When we launched our RapidLEI service in mid-2018, we knew that for a step change in LEI adoption we need solutions that return value, not just regulatory compliance. We’re now seeing that happen with LEIs in wide ranging use cases like site seals and electronic signatures for company reports (we have plenty more signature based LEI solutions just around the corner, stay tuned).
The CA community in particular has reacted well to the LEI opportunity and in recent months we’ve announced a partnership with DigiCert (the world’s largest commercial CA), as well as a number of high profile SSL resellers.
We’ve also seen thoughtful conversations in the CA/B Forum and other financial forums around the value that LEIs can potentially add to digital certificates and those that rely on them. LEI codes represent a pointer to live, up-to-date, publicly verifiable legal entity data. Certificates currently carry hard coded entity reference data, but the embedding of an LEI code instead presents a reference to up-to-date entity data. Embedding LEI codes give application developers the opportunity to render live LEI data to relying parties in innovative, user friendly ways.
Those conversations have now contributed to a draft ISO standard. Specifically, ISO/DIS 17442-2.
ISO, the International Organization for Standardization, was founded with the idea of answering a fundamental question: “what’s the best way of doing this?” The 17442-2 draft details the potential combined benefits of LEIs and digital certificates and proposes a standardized means of embedding the LEI into a certificate. As well as the technical detail, some of which we have previously published on our LEI for Certificate Authorities page, there is a well explained benefit statement highlighting how the combination of LEIs and digital certificates complement each other to provide a standardized digital identity.
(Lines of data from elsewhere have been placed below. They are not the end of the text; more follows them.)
(** * LectureLedger: the lesson store and its dialog, verified

    A shallow embedding of [Lessons.py]: the [LessonsDB] data-access layer
    over the single table [lessons], the modal [LessonDialog], and the
    callbacks of [App] that drive the store.

    Modelling conventions.
    - A Python [str] is the list of its Unicode code points.  SQLite stores
      text as UTF-8 and compares it bytewise ([BINARY]) or bytewise after
      folding the 26 ASCII capitals ([NOCASE]); on UTF-8 both orders agree
      with the lexicographic order of the code points, which is what is
      modelled here.  [NOCASE] besides stops at a NUL byte and then lets
      the lengths in bytes decide; the model does the same.
    - The table is the list of its records, in rowid order.  The statements
      [INSERT], [UPDATE], [DELETE] and [SELECT] are functions on that list.
    - Integers bound as SQL parameters are unbounded [Z]; the 64-bit limit
      of an SQLite INTEGER is not reached by the identities the store hands
      out and is left out of the model.
    - The clock ([CURRENT_TIMESTAMP], [date.today()]) is an input of the
      operations that read it.
    - The main loop is a step function on the application state, one step
      for each thing the user does; a step returns the message boxes it
      shows and the calls it makes on the store, in the order made.  A
      session is a list of such events. *)

From Stdlib Require Import Strings.String Strings.Ascii NArith ZArith Lia.
From stdpp Require Import prelude strings sorting.

Local Open Scope Z_scope.

(** ** Python strings *)

Definition pystr : Type := list N.
(** X16. The action identifiers of [ldap_setup], [ldap_set_login_query]
    and [ldap_set_groups_query] never coincide, whatever the realms, and
    two realms get the same identifier for the same directive exactly when
    they are the same realm: no two of these directives are taken for
    conflicting registrations unless they are the same directive for the
    same realm. *)
Theorem activity_identifiers_separate (r1 r2 : option str) :
  let setup := _activity_identifier (lit "ldap-setup") in
  let login := _activity_identifier (lit "pyramid_ldap3") in
  let groups := _activity_identifier (lit "ldap-set-groups-query") in
  setup r1 <> login r2 /\ setup r1 <> groups r2 /\ login r1 <> groups r2
  /\ (setup r1 = setup r2 -> realm_key r1 = realm_key r2)
  /\ (login r1 = login r2 -> realm_key r1 = realm_key r2)
  /\ (groups r1 = groups r2 -> realm_key r1 = realm_key r2).
Proof.
  intros setup login groups.
  split; [ | split; [ | split ] ];
    try (destruct r1 as [[| c1 r1] |], r2 as [[| c2 r2] |]; cbn; discriminate).
  repeat split; apply _activity_identifier_inj.
Qed.

(** ** Parsing the server URIs *)

Lemma starts_with_app (sep rest : str) : starts_with sep (sep ++ rest) = true.
Proof.
  induction sep as [| a sep IH]; [ reflexivity | ].
  cbn. rewrite N.eqb_refl, IH. reflexivity.
Qed.

Lemma starts_with_sound (sep s : str) :
  starts_with sep s = true -> s = sep ++ drop (length sep) s.
Proof.
  revert s. induction sep as [| a sep IH]; intros s H; [ reflexivity | ].
  destruct s as [| b s]; [ discriminate H | ].
  cbn in H. apply andb_prop in H. destruct H as [Hab Hrest].
  apply N.eqb_eq in Hab. subst b. cbn. f_equal. apply IH, Hrest.
Qed.

Lemma split_once_sound (sep s before after : str) :
  split_once sep s = Some (before, after) -> s = before ++ sep ++ after.
Proof.
  revert before. induction s as [| c s IH]; intros before H.
  - cbn in H. destruct (starts_with sep []) eqn:Hs; [ | discriminate H ].
    injection H as <- <-. apply starts_with_sound in Hs. exact Hs.
  - cbn [split_once] in H. destruct (starts_with sep (c :: s)) eqn:Hs.
    + injection H as <- <-. apply starts_with_sound in Hs. exact Hs.
    + destruct (split_once sep s) as [[b a] |]; [ | discriminate H ].
      injection H as <- <-. cbn. f_equal. apply IH. reflexivity.
Qed.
You can read the foreword and introduction to ISO/DIS 17442-2 at https://www.iso.org/obp/ui/#iso:std:iso:17442:-2:dis:ed-1:v1:en
One of the key points of the draft is how solutions can use the LEI and digital certificate combination to associate entities with non-repudiated actions. This is a subject we’re passionate about, and with our Right to Represent solution (based on our Customer IDaaS solution and the OAuth protocol) we take this concept a step further down to the individual associated with the legal entity.